Spécialiste de la réglementation fiscale et financière à travers le monde, l'ONG Tax justice network a publié le 27 avril un rapport pointant l'existence d'un «axe de l'évasion fiscale» au sein de l'Union européenne (UE). L'étude explique ainsi que cumulées, les pertes de certains Etats membres correspondraient, sur les années 2016 et 2017, à «plus de 27 milliards de dollars par an», soit l'équivalent de 25 milliards d'euros.
Avec un total d'environ 6,5 milliards d'euros d'impôt sur les sociétés perdus sur un an, la France se hisse en tête du classement des perdants fiscaux au sein de l'UE, partageant le podium avec l'Allemagne et l'Italie.
Repris par plusieurs médias d'actualité économique, le rapport pointe le Royaume-Uni, la Suisse, le Luxembourg et les Pays-Bas comme les quatre pays constituant l'«axe de l'évasion fiscale».
Libre circulation des capitaux au sein de l'UE
L'ONG explique notamment le phénomène par le fait que «des entreprises américaines» parviennent à faire circuler leurs capitaux au sein de l'UE de façon à transférer leurs bénéfices dans des pays où les taux d'imposition sont moindres que dans ceux où elles ont généré ces bénéfices. Fait notoire, la pratique découle directement du principe de «libre circulation des capitaux» qui constitue l'une des quatre «libertés fondamentales» sur lesquelles repose le marché unique européen, comme le rappelle le site de la Commission européenne.
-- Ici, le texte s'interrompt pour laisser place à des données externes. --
(* ===== verification/Policy.v ===== *)
(** * The shipped policy ([policies/decisions.rego], [policies/caps.yaml])

    The rules of [decisions.rego] as a syntax tree of the fragment of Rego they
    are written in, the semantics of that fragment, and the data document of
    [caps.yaml].  The Open Policy Agent stays the parameter [Engine.OPA]; what is
    assumed of it, where the policy is put behind the engine, is that a compiler
    of this file evaluates its rules as Rego defines them ([runs_decisions]).

    Undefined values: a reference to a missing field is undefined, an expression
    on an undefined operand fails, a rule body holds when all its expressions do,
    and a rule with several bodies holds when one of them does; the rules have
    the default false.

    Numbers are compared as float64: OPA compares the shortest decimal texts of
    the numbers it is given, which are ordered as the numbers are, and the
    literals of the file are shortest texts.  The risk score of the file, which no
    decision depends on, is in [RiskScore]. *)
From Stdlib Require Import ZArith Lia Ascii String SpecFloat.
From stdpp Require Import base gmap strings list.
From S2P Require Import Prelude GoLib Float64 Sha256 Json Engine.
From S2P Require Import Caps Velocity Whitelist Review AuditLog Metrics Evaluate EvaluateProps.

Open Scope Z_scope.
Open Scope go_scope.

Module Policy.
Import Json Engine.

(** ** Rego *)

Inductive term :=
| InputRef (field : string)
| DataRef (path : list string)
| Num (x : float64)
| Str (s : string)
| Bool (b : bool)
| Times (a b : term).

Inductive op := OEq | ONe | OLt | OLe | OGt | OGe.

Inductive expr :=
| Cmp (o : op) (a b : term)
| Holds (t : term)
| Not (t : term).

(** A rule: its name and its bodies. *)
Abbreviation module := (list (string * list (list expr))).

(** ** Values *)

(** The numbers among the values. *)
Definition number (v : any) : option float64 :=
  match v with
  | AFloat x => Some x
  | AInt n => Some (f64_of_Z n)
  | ANumber t => Some (fst (ParseFloat t))
  | _ => None
  end.

(** The order of Rego: null, booleans, numbers, strings, arrays, objects. *)
Definition rank (v : any) : Z :=
  match v with
  | ANil => 0 | ABool _ => 1 | AFloat _ | AInt _ | ANumber _ => 2 | AString _ => 3 | AArray _ => 4 | AObject _ => 5
  end.

Definition compare_bool (a b : bool) : comparison :=
  match a, b with false, true => Lt | true, false => Gt | _, _ => Eq end.

(** The numbers OPA works on are finite: two of them always compare. *)
Definition compare_float (x y : float64) : comparison := default Eq (SFcompare x y).

(** Objects are compared with their members in the order of the keys. *)
Fixpoint canon (v : any) : any :=
  match v with
  | AArray l => AArray (map canon l)
  | AObject kvs => AObject (sort_keys (map (fun kv => match kv with (k, x) => (k, canon x) end) kvs))
  | _ => v
  end.
(* ===== verification/Concurrent.v ===== *)
(** * Concurrent evaluations

    The server runs every request in a goroutine of its own, so the calls of
    [Evaluate] interleave.  Here one call is a thread of atomic steps: each
    operation on shared state (the whitelist lookup, the increment and the
    rollback of the counter, the evaluation of the engine, each reading of the
    engine's version, the emission of the audit record, the parking) takes its
    lock once, and is one step; what lies between two of them works on the
    call's own variables.

    - run alone, a thread does what [Evaluate.Evaluate] does ([alone]);
    - the theorems quantify over every interleaving of any number of calls with
      each other and with the other handlers and goroutines, which change the
      whitelist, the policy, the queue and the audit service as they like. *)
From Stdlib Require Import ZArith Lia Ascii String SpecFloat.
From stdpp Require Import base gmap strings list.
From S2P Require Import Prelude GoLib Float64 Sha256 Json.
From S2P Require Import Caps Velocity Whitelist Review AuditLog Metrics Engine Evaluate EvaluateProps.

Open Scope Z_scope.
Open Scope go_scope.

Module Concurrent.
Import Json Evaluate.

(** ** Threads *)

(** Where a call is: the next operation on shared state, with the variables of
    the call that are still needed. *)
Inductive pc :=
| Start
| AtWhitelist
| AtIncrement
| AtRollback
| AtEngine (reasons : slice string)
| AtRules (reasons : slice string) (todo : list string) (rules : slice AppliedRule) (score : float64)
    (decision : string)
| AtFinalize (v : verdict)
| AtEmit (resp : Response)
| AtPark (resp : Response)
| AtReturn (out : outcome)
| Done (out : outcome).

Record thread := { t_oracle : Oracle; t_req : Request; t_pc : pc }.

Definition start (o : Oracle) (req : Request) : thread :=
  {| t_oracle := o; t_req := req; t_pc := Start |}.
Definition goto (t : thread) (p : pc) : thread :=
  {| t_oracle := t_oracle t; t_req := t_req t; t_pc := p |}.

Definition daily_window (o : Oracle) : Velocity.Window :=
  snd (Velocity.WindowsFromConfig (Velocity.DefaultConfig (env o))).

Section Threads.
Context `{Fmt} `{Audit.Ed25519}
  {E C WS RS AS K : Type}
  `{Engine.Engine E} `{Velocity.Counter C} `{Whitelist.Store WS} `{Review.Store RS}
  `{Audit.Store AS} `{Audit.Sink K}.

Abbreviation Svc := (Service E C WS RS AS K).

Definition deny (reasons : slice string) (score : float64) : pc :=
  AtFinalize (mk_verdict "deny" reasons None score).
«Au lieu de déclarer leurs bénéfices dans les pays où ils ont été générés, les entreprises américaines ont transféré des milliards de bénéfices (115 milliards de dollars en 2017) au Royaume-Uni, en Suisse, au Luxembourg et aux Pays-Bas, où les taux d'imposition des sociétés sont en pratique beaucoup plus faibles, afin de sous-déclarer leurs bénéfices ailleurs dans l'UE et donc de payer des milliards d'impôts en moins», explique Tax justice network dans la présentation de son étude.
Comme le rapporte le magazine Marianne, les grandes entreprises parviennent à effectuer de tels transferts à l'aide de «sociétés boîte à lettres» implantés sur les territoires avantageux fiscalement. «Souvent des filiales de grands groupes [y] disposent uniquement d'une adresse postale», précise Marianne avant de décrire une pratique qui bénéficierait à des sociétés telles que «Starbucks, Nike, Uber, Foot Locker [...] Accor, Décathlon, Renault, Danone ou Publicis».
Décrivant notamment un phénomène de «dumping fiscal» à travers l'exemple de la société Apple, la chaîne YouTube Le Fil d'actu avait, en 2016, consacré une vidéo explicative à ce sujet, pointant précisément «les niches fiscales et dérogations officielles» bénéficiant à certains Etats membres de l'UE, au détriment d'autres.